PEKANBARU - Beredar viral surat Pertamina kepada SKK Migas tentang rekomendasi menteri BUMN untuk penunjukan Jafee Suardin mengganti dirut Pertamina Hulu Rokan (PHR) yang lama RP Yudantoro menuai polemik dan tanya.

Nama Jafee Suardin adalah nama yg cukup baru di industri migas tanah air dan diangkat menjadi deputi perencanaan SKK Migas karena kedekatannya dengan Archandra Tahar (AT) exs wamen ESDM sebagai teman satu almameter di US.

Menurut data yang diperoleh beliau tidak mempunyai pengalaman yang cukup di oil gas upstream industri, hanya sekitar 7 thn bekerja sebagai engineer itupun di bidang keselamatan kerja (HES) pada proyek di Shell Oil, setelah itu ditunjuk langsung jadi deputy perencanaan SKK Migas pada tahun 2017.
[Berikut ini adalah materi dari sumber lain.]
(** ** One call of [_try_add_skill] *)

Lemma choice_draw {A} (l : list A) (g g' : Py.rng) (x : A) :
  Py.choice l g = Some (x, g') ->
  Py.raw g' = Py.raw g /\ Py.used g' = S (Py.used g).
Proof.
  unfold Py.choice, Py.next_raw. destruct l; [discriminate|].
  intros H. injection H as _ <-. split; reflexivity.
Qed.

Lemma pick_loop_draws (n : nat) (available : list Skill.t)
    (bytes : list Z) (active : list Skill.t) (cur max : Q) (g : Py.rng)
    (r : try_result) :
  pick_loop n available bytes active cur max g = Some r ->
  Py.raw (gen_after r) = Py.raw g
  /\ (Py.used g <= Py.used (gen_after r) <= Py.used g + n)%nat
  /\ (new_skill r = None -> Py.used (gen_after r) = (Py.used g + n)%nat).
Proof.
  revert g; induction n as [|n IH]; intros g H; simpl in H.
  - injection H as <-. cbn. repeat split; lia.
  - destruct (Py.choice available g) as [[skill g1]|] eqn:Ec; [|discriminate].
    apply choice_draw in Ec as [Hraw Hused].
    destruct (Py.Qltb _ _).
    + apply IH in H as (Hr & Hu & Hn). rewrite Hr, Hraw.
      split; [reflexivity|]. split; [lia|].
      intros Hnone. rewrite (Hn Hnone). lia.
    + destruct (encode bytes skill); [|discriminate].
      injection H as <-. cbn. rewrite Hraw, Hused.
      split; [reflexivity|]. split; [lia|]. discriminate.
Qed.

(** X12. What a call of [_try_add_skill] can do. A skill it adds is an
    enabled entry of the category's catalog that was not active and whose
    value fits the remaining budget; it is appended to the active list and
    its bit is encoded. A failed call leaves the skill bytes and the
    active list as they were. The call draws one random choice per
    attempt: none when no skill is available, at most [pick_limit], and
    exactly [pick_limit] when skills were available and none fitted. *)
Theorem try_add_skill_contract (self : RogueLike) (ty : skill_type)
    (bytes : list Z) (active : list Skill.t) (cur max : Q) (g : Py.rng)
    (r : try_result) :
  _try_add_skill self ty bytes active cur max g = Some r ->
  Py.raw (gen_after r) = Py.raw g
  /\ (Py.used g <= Py.used (gen_after r)
      <= Py.used g + Z.to_nat (pick_limit self))%nat
  /\ match new_skill r with
     | Some skill =>
         In skill (all_skills self ty)
         /\ ~ In skill active
         /\ Skill.value skill <> -1
         /\ (inject_Z (Skill.value skill) <= max - cur)%Q
         /\ active_skills_after r = active ++ [skill]
         /\ encode bytes skill = Some (skill_bytes_after r)
     | None =>
         skill_bytes_after r = bytes
         /\ active_skills_after r = active
         /\ (available_skills (all_skills self ty) active = [] ->
             gen_after r = g)
         /\ (available_skills (all_skills self ty) active <> [] ->
             Py.used (gen_after r)
             = (Py.used g + Z.to_nat (pick_limit self))%nat)
     end.
Proof.
  intros H. pose proof (try_add_skill_spec _ _ _ _ _ _ _ _ H) as Hspec.
  unfold _try_add_skill in H.
  destruct (available_skills (all_skills self ty) active) as [|s0 l] eqn:Ea.
  - injection H as <-. cbn.
    split; [reflexivity|]. split; [lia|].
    repeat split; try reflexivity. intros Hne. elim Hne. reflexivity.
  - apply pick_loop_draws in H as (Hraw & Hused & Hnone).
    split; [exact Hraw|]. split; [exact Hused|].
    destruct (new_skill r) as [skill|].
    + destruct Hspec as (Hin & Hle & Henc & Hact).
      rewrite <- Ea in Hin.
      apply available_skills_in in Hin as (Hall & Hnot & Hval).
      auto 7.
    + destruct Hspec as (Hb & Hact).
      split; [exact Hb|]. split; [exact Hact|].
      split; [discriminate|]. intros _. apply Hnone. reflexivity.
Qed.

(** ** The category of an iteration *)

(** X13. The category an iteration tries: a character whose strength
    term [strength * str_random_rate] is not positive never gets a personal
    iteration, and one whose strength term exceeds the upper bound of the
    draw gets nothing else. A personal iteration consumes one random draw,
    any other two. *)
Theorem skill_type_choice (self : RogueLike) (strength : Z) (mr : Q)
    (g g' : Py.rng) (ty : skill_type) :
  choose_skill_type self strength mr g = Some (ty, g') ->
  ((inject_Z strength * str_random_rate self <= 0)%Q -> ty <> personal)
  /\ ((inject_Z (random_value_bound mr)
       < inject_Z strength * str_random_rate self)%Q -> ty = personal)
  /\ Py.raw g' = Py.raw g
  /\ Py.used g'
     = (Py.used g + if skill_type_eqb ty personal then 1 else 2)%nat.
Proof.
  unfold choose_skill_type, draw_random_value. intros H.
  assert (Hb : 1 <= random_value_bound mr)
    by (unfold random_value_bound; lia).
  destruct (randint_total 0 (random_value_bound mr) g) as [g1 E1]; [lia|].
  pose proof E1 as E1'.
  unfold Py.randint, Py.next_raw in E1'.
  destruct (random_value_bound mr <? 0); [discriminate|].
  injection E1' as Eg1.
  rewrite E1 in H.
  set (rv := Py.randint_value 0 (random_value_bound mr)
               (Py.raw g (Py.used g))) in *.
  assert (Hrv : 0 <= rv <= random_value_bound mr).
  { unfold rv, Py.randint_value.
    pose proof (Z.mod_pos_bound (Py.raw g (Py.used g))
                  (random_value_bound mr - 0 + 1) ltac:(lia)). lia. }
  destruct (Py.Qltb (inject_Z rv) _) eqn:Elt.
  - injection H as <- <-. rewrite <- Eg1. cbn.
    apply Qltb_true_lt in Elt.
    split.
    + intros Hle _.
      assert (0 <= inject_Z rv)%Q
        by (change (inject_Z 0 <= inject_Z rv)%Q; rewrite <- Zle_Qle; lia).
      lra.
    + split; [reflexivity|]. split; [reflexivity|lia].
  - apply Qltb_false in Elt.
    destruct (randint_total 0 2 g1) as [g2 E2]; [lia|].
    pose proof E2 as E2'.
    unfold Py.randint, Py.next_raw in E2'. cbn in E2'.
    injection E2' as Eg2.
    rewrite E2 in H. injection H as Hty Hg'.
    assert (Hnp : ty <> personal)
      by (rewrite <- Hty; destruct (_ =? 0); discriminate).
    rewrite <- Hg', <- Eg2, <- Eg1. cbn [Py.raw Py.used].
    split; [intros _; exact Hnp|].
    split.
    + intros Hlt.
      assert (inject_Z rv <= inject_Z (random_value_bound mr))%Q
        by (rewrite <- Zle_Qle; lia).
      lra.
    + split; [reflexivity|].
      destruct ty; cbn; try lia. congruence.
Qed.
Seluruh praktisi industri Migas tahu bahwa pengalaman tersebut hanya seperti fresh graduate saja, tidak cukup untuk memimpin industri Migas sebesar blok Rokan dengan operasi yang sangat komplek.

Karena kedekatan dgn AT yang didukung LBP ini diisukan Jaffe dipilih menjadi Dirut PHR, kalau mau melihat lebih dalam sangat banyak sekali praktisi perminyakan yang sudah 20 tahunan lebih dan memang bekerja di indsutri migas yang kapable memimpin blok Rokan baik dari Chevron (CPI) sendiri maupun dari Pertamina.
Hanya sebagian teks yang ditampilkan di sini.